* Task directions *
Every line below between the line holding "(** One invocation" and the line holding "rows ← call_data call;", inclusive, should be repeated exactly, and all other lines omitted.

== Segment start ==

(** The same holds whatever the rest of the input: with TLS enabled the
    keys of the list repeat. *)
Lemma zookeeper_properties_tls_keys_repeat
    (pull : string -> string -> result string) (charm : Charm) :
  enabled (tls charm) = true ->
  settles (pull (ZooKeeperConfig.container charm) (ZooKeeperConfig.properties_filepath charm))
    = true ->
  exists properties,
    ZooKeeperConfig.zookeeper_properties pull charm = Ok properties
    /\ ~ NoDup (keys properties).
Proof.
  intros Htls Hs. destruct (current_dynamic_config_file_settles _ _ Hs) as [dyn Hdyn].
  eexists. split; [exact (zookeeper_properties_eq _ _ _ Hdyn)|].
  unfold tls_properties. rewrite Htls. unfold keys.
  rewrite !omap_app. intros Hnodup.
  apply NoDup_app in Hnodup as (_ & _ & Hnodup).
  apply NoDup_app in Hnodup as (_ & _ & Hnodup).
  apply NoDup_app in Hnodup as (Hnodup & _ & _).
  apply NoDup_app in Hnodup as (_ & _ & Hnodup).
  apply NoDup_app in Hnodup as (Hnodup & _ & _).
  unfold tls_locations in Hnodup. cbn in Hnodup.
  apply NoDup_cons in Hnodup as [_ Hnodup].
  apply NoDup_cons in Hnodup as [_ Hnodup].
  apply NoDup_cons in Hnodup as [Hin _].
  apply Hin. set_solver.
Qed.

(** X17. Without TLS no key repeats in the assembled list, as long as the
    line the tracker returns has the key [dynamicConfigFile]. *)
Lemma zookeeper_properties_keys_unique_without_tls
    (pull : string -> string -> result string) (charm : Charm) (dyn : string) :
  enabled (tls charm) = false ->
  ZooKeeperConfig.current_dynamic_config_file pull charm = Ok dyn ->
  key_of dyn = Some "dynamicConfigFile" ->
  exists properties,
    ZooKeeperConfig.zookeeper_properties pull charm = Ok properties
    /\ NoDup (keys properties).
Proof.
  intros Htls Hdyn Hkey.
  eexists. split; [exact (zookeeper_properties_eq _ _ _ Hdyn)|].
  unfold tls_properties, transition_flags, base_properties, tuning_properties, keys.
  rewrite Htls, !omap_app.
  let l := eval vm_compute in (omap key_of (split LF DEFAULT_PROPERTIES)) in
  change (omap key_of (split LF DEFAULT_PROPERTIES)) with l.
  cbn [omap list_omap]. rewrite Hkey.
  destruct (upgrading (tls charm)), (bool_decide _); cbn; compute_done.
Qed.

(** ** The static/dynamic partitioner *)

Lemma key_of_prefix (line key : string) :
  key_of line = Some key -> exists rest, line = key +:+ "=" +:+ rest.
Proof.
  revert key. induction line as [|c line IH]; intros key; cbn [key_of]; [done|].
  destruct (Ascii.eqb c "=") eqn:Hc.
  - intros [= <-]. apply Ascii.eqb_eq in Hc as ->. by exists line.
  - destruct (key_of line) as [k|]; [|done]. intros [= <-].
    destruct (IH k eq_refl) as [rest ->]. by exists rest.
Qed.

Lemma key_of_contains (line key : string) :
  key_of line = Some key -> contains key line = true.
Proof.
  intros H. destruct (key_of_prefix _ _ H) as [rest ->].
  apply contains_prefix, prefix_app.
Qed.

(** C7. Partitioning an already partitioned list changes nothing. *)
Theorem build_static_properties_idempotent (properties : list string) :
  ZooKeeperConfig.build_static_properties (ZooKeeperConfig.build_static_properties properties)
  = ZooKeeperConfig.build_static_properties properties.
Proof.
  unfold ZooKeeperConfig.build_static_properties.
  induction properties as [|prop properties IH]; [done|].
  rewrite filter_cons. case_decide as Hprop; [|exact IH].
  by rewrite filter_cons_True, IH.
Qed.
(** ** The rules tab of [Home] (app/layout.tsx)

    [<RuleBuilder onAddRule={handleAddRule} onRemoveRule={handleRemoveRule}
    rules={rules}/>].  [st] is the state of the render whose handlers run;
    the operations below are composed across renders, each on the state the
    previous one left. *)

Module RulesTab.

(** The Add Rule button: [RuleBuilder.handleAddRule] hands its rule to
    [Home.handleAddRule]. *)
Definition addRule (st : Home.State) (ruleInput : string) (now : Z)
    (reply : axios_outcome value) : Home.State :=
  foldl Home.handleAddRule st (RuleBuilder.handleAddRule ruleInput now reply).2.

(** The remove button of a listed rule: [onRemoveRule(rule.id)]. *)
Definition removeRule (st : Home.State) (rule : Home.Rule) : Home.State :=
  Home.handleRemoveRule st (Home.id rule).

End RulesTab.

(** ** components/FileUpload.tsx *)

Module FileUpload.

(** The parsed reply of [POST /upload]: the fields [processFile] destructures
    ([data] and [headers], absent when the reply lacks them) and the object
    as a whole, which is handed on as [backendResponse]. *)
Record UploadResult : Type := mkUploadResult {
  data : option (list DataRow);
  headers : option (list string);
  response : Home.UploadResponse
}.

Record State : Type := mkState {
  isProcessing : bool;
  uploadStatus : string
}.

(** One invocation of [onDataUpload(data, headers, result)]. *)
Record upload_call : Type := mkCall {
  call_data : option (list DataRow);
  call_headers : option (list string);
  call_response : Home.UploadResponse
}.

Definition failed (message : string) : State :=
  {| isProcessing := false;
     uploadStatus := "❌ Error uploading file: " +:+ message |}.

(** [processFile(file)]: the state after [finally] and the calls of
    [onDataUpload].  The parent is called before [data.length] is read for
    the status line; [typeError] is the message of the error that read
    throws when [data] is absent. *)
Definition processFile (reply : fetch_outcome UploadResult) (typeError : string)
    : State * list upload_call :=
  match reply with
  | NetworkError message => (failed message, [])
  | Response false statusText _ => (failed ("Upload failed: " +:+ statusText), [])
  | Response true _ (ParseError message) => (failed message, [])
  | Response true _ (Parsed result) =>
      let call :=
        {| call_data := data result; call_headers := headers result;
           call_response := response result |} in
      match data result with
      | Some rows =>
          ({| isProcessing := false;
              uploadStatus :=
                "✅ Successfully processed " +:+ pretty (length rows)
                +:+ " rows with AI insights" |},
           [call])
      | None => (failed typeError, [call])
      end
  end.

(** [onDrop(acceptedFiles)]: the first accepted file is processed, if any. *)
Definition onDrop {File : Type} (acceptedFiles : list File) : option File :=
  head acceptedFiles.

(** [onDataUpload={(data, headers, response) => handleDataUpload(type, data,
    response)}] in [Home].  A call without rows stores [undefined] as the
    table, on which the next render of [Home] fails: [None]. *)
Definition deliver (st : Home.State) (ty : string) (call : upload_call)
    (reply : fetch_outcome Home.ValidateReply)
    : option (Home.State * list Home.request) :=
  rows ← call_data call;
  Some (Home.handleDataUpload st ty rows (Some (call_response call)) reply).

End FileUpload.

(** ** components/RuleSuggestions.tsx *)

Module RuleSuggestions.

Record State : Type := mkState {
  suggestions : list object;
  loading : bool;
  error : string
}.

(** The parsed reply of [POST /suggestions/ai-for-data]: [result.suggestions],
    absent or an array. *)
Record SuggestionsReply : Type := mkSuggestionsReply {
  reply_suggestions : option (list object)
}.

(** The [useEffect] fetches when a table holds a row; with three empty
    tables the component shows its placeholder, without a refresh button. *)
Definition fetch_enabled (clientsData workersData tasksData : list DataRow) : bool :=
  nonempty clientsData || nonempty workersData || nonempty tasksData.

(** [fetchSuggestions]: the state after [finally]. *)
Definition fetchSuggestions (reply : fetch_outcome SuggestionsReply) : State :=
  match reply with
  | NetworkError message =>
      {| suggestions := []; loading := false; error := message |}
  | Response false statusText _ =>
      {| suggestions := []; loading := false;
         error := "Failed to fetch suggestions: " +:+ statusText |}
  | Response true _ (ParseError message) =>
      {| suggestions := []; loading := false; error := message |}
  | Response true _ (Parsed result) =>
      {| suggestions := default [] (reply_suggestions result);
         loading := false; error := "" |}
  end.

(** [prev.filter(s => s.id !== id)]; [None] when a comparison is between two
    arrays or objects. *)
Fixpoint without_id (id : value) (prev : list object) : option (list object) :=
  match prev with
  | [] => Some []
  | s :: prev' =>
      match strict_eq (get s "id") id, without_id id prev' with
      | Some true, Some rest => Some rest
      | Some false, Some rest => Some (s :: rest)
      | _, _ => None
      end
  end.

(** [handleAccept(suggestion)]: the new state and the suggestion handed to
    [onAcceptSuggestion]. *)
Definition handleAccept (st : State) (suggestion : object)
    : option (State * list object) :=
  rest ← without_id (get suggestion "id") (suggestions st);
  Some ({| suggestions := rest; loading := loading st; error := error st |},
        [suggestion]).

(** The Accept Rule button in [Home]: [onAcceptSuggestion] is
    [handleRuleSuggestionAccept]; [now] is its [Date.now()]. *)
Definition accept (h : Home.State) (st : State) (suggestion : object) (now : Z)
    : option (Home.State * State) :=
  out ← handleAccept st suggestion;
  Some (foldl (λ acc s, Home.handleRuleSuggestionAccept acc s now) h out.2, out.1).

End RuleSuggestions.

(** ** The rule kinds of the specification *)

Module RuleKind.

(** Modelled from the spec: the fixed enum "CoRun | Exclusion | Priority |
    Capacity | SkillMatch | Timing" of [Rule.kind]; no source file declares
    it, the front end types a rule's [type] as [string]. *)
Definition kinds : list string :=
  ["CoRun"; "Exclusion"; "Priority"; "Capacity"; "SkillMatch"; "Timing"].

== Segment end ==

* Answer to this exercise *
(** One invocation of [onDataUpload(data, headers, result)]. *)
Record upload_call : Type := mkCall {
  call_data : option (list DataRow);
  call_headers : option (list string);
  call_response : Home.UploadResponse
}.

Definition failed (message : string) : State :=
  {| isProcessing := false;
     uploadStatus := "❌ Error uploading file: " +:+ message |}.

(** [processFile(file)]: the state after [finally] and the calls of
    [onDataUpload].  The parent is called before [data.length] is read for
    the status line; [typeError] is the message of the error that read
    throws when [data] is absent. *)
Definition processFile (reply : fetch_outcome UploadResult) (typeError : string)
    : State * list upload_call :=
  match reply with
  | NetworkError message => (failed message, [])
  | Response false statusText _ => (failed ("Upload failed: " +:+ statusText), [])
  | Response true _ (ParseError message) => (failed message, [])
  | Response true _ (Parsed result) =>
      let call :=
        {| call_data := data result; call_headers := headers result;
           call_response := response result |} in
      match data result with
      | Some rows =>
          ({| isProcessing := false;
              uploadStatus :=
                "✅ Successfully processed " +:+ pretty (length rows)
                +:+ " rows with AI insights" |},
           [call])
      | None => (failed typeError, [call])
      end
  end.

(** [onDrop(acceptedFiles)]: the first accepted file is processed, if any. *)
Definition onDrop {File : Type} (acceptedFiles : list File) : option File :=
  head acceptedFiles.

(** [onDataUpload={(data, headers, response) => handleDataUpload(type, data,
    response)}] in [Home].  A call without rows stores [undefined] as the
    table, on which the next render of [Home] fails: [None]. *)
Definition deliver (st : Home.State) (ty : string) (call : upload_call)
    (reply : fetch_outcome Home.ValidateReply)
    : option (Home.State * list Home.request) :=
  rows ← call_data call;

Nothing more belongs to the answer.